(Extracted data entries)
################

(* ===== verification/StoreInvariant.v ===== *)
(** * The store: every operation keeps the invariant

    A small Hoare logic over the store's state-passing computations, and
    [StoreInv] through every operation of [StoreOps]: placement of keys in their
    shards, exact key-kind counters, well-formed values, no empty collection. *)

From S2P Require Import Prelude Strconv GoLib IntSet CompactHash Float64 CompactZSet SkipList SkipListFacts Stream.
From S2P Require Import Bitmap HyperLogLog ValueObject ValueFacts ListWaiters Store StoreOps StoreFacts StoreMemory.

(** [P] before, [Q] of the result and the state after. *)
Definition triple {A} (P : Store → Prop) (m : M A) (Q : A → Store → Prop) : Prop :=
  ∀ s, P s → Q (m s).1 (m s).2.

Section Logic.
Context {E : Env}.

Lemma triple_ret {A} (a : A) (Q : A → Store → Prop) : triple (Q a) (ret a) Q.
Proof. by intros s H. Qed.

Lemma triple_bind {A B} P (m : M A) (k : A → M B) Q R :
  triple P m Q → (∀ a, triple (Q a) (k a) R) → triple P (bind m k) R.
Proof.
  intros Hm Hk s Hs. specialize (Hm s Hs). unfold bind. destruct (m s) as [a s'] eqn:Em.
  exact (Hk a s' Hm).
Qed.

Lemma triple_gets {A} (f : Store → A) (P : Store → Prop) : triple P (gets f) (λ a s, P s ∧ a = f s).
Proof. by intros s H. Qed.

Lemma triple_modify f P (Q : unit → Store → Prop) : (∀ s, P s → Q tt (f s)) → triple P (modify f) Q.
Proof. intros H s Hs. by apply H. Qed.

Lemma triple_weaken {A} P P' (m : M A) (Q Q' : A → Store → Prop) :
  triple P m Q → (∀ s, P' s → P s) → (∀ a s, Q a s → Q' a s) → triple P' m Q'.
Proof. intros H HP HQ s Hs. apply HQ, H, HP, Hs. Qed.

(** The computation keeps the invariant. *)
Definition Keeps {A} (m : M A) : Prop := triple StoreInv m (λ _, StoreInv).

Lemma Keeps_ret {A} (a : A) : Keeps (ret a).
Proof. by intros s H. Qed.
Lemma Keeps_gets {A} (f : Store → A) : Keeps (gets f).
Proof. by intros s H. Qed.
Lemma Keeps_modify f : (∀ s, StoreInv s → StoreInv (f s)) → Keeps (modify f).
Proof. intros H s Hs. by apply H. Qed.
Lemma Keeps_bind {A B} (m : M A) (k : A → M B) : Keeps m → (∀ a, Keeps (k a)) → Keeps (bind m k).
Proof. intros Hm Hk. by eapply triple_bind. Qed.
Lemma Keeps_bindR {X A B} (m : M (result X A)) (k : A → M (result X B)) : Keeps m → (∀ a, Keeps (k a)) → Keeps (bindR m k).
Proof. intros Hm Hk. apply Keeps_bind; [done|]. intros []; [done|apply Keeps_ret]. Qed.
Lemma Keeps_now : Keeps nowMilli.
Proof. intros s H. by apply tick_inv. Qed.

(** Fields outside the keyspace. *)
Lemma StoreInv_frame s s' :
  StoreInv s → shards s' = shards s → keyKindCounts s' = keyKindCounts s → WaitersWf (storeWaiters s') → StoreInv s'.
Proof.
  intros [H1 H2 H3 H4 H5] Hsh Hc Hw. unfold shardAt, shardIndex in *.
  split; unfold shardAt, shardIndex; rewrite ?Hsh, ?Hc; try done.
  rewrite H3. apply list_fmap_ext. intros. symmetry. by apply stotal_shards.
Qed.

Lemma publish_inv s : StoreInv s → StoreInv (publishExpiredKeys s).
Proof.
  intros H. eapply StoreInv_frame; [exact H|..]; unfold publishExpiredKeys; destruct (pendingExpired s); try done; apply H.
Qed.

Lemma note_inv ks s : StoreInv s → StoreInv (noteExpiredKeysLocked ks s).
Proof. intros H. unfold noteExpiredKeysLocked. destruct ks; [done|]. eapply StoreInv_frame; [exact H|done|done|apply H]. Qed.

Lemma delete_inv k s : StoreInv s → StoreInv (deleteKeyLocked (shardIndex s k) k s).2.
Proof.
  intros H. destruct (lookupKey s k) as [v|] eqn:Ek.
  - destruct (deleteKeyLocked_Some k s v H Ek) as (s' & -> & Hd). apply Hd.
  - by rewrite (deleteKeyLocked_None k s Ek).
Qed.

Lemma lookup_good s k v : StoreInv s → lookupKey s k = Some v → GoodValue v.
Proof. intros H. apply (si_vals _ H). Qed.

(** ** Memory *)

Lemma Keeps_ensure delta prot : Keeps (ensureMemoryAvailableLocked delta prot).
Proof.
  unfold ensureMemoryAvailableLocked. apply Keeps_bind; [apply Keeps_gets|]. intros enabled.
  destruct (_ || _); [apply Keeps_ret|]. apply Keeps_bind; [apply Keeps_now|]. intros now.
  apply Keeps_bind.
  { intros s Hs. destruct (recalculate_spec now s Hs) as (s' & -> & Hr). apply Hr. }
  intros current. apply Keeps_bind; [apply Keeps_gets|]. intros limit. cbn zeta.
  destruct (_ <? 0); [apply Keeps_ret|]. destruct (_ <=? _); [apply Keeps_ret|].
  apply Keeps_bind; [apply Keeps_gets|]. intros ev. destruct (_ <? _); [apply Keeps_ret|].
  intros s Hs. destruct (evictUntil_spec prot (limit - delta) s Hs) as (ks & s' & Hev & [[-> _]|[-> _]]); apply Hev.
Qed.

################

Problem =>
Please output exactly the lines from the one containing "- destruct (deleteKeyLocked_Some" through the end of the records, both included.

Output for this task =>
  - destruct (deleteKeyLocked_Some k s v H Ek) as (s' & -> & Hd). apply Hd.
  - by rewrite (deleteKeyLocked_None k s Ek).
Qed.

Lemma lookup_good s k v : StoreInv s → lookupKey s k = Some v → GoodValue v.
Proof. intros H. apply (si_vals _ H). Qed.

(** ** Memory *)

Lemma Keeps_ensure delta prot : Keeps (ensureMemoryAvailableLocked delta prot).
Proof.
  unfold ensureMemoryAvailableLocked. apply Keeps_bind; [apply Keeps_gets|]. intros enabled.
  destruct (_ || _); [apply Keeps_ret|]. apply Keeps_bind; [apply Keeps_now|]. intros now.
  apply Keeps_bind.
  { intros s Hs. destruct (recalculate_spec now s Hs) as (s' & -> & Hr). apply Hr. }
  intros current. apply Keeps_bind; [apply Keeps_gets|]. intros limit. cbn zeta.
  destruct (_ <? 0); [apply Keeps_ret|]. destruct (_ <=? _); [apply Keeps_ret|].
  apply Keeps_bind; [apply Keeps_gets|]. intros ev. destruct (_ <? _); [apply Keeps_ret|].
  intros s Hs. destruct (evictUntil_spec prot (limit - delta) s Hs) as (ks & s' & Hev & [[-> _]|[-> _]]); apply Hev.
Qed.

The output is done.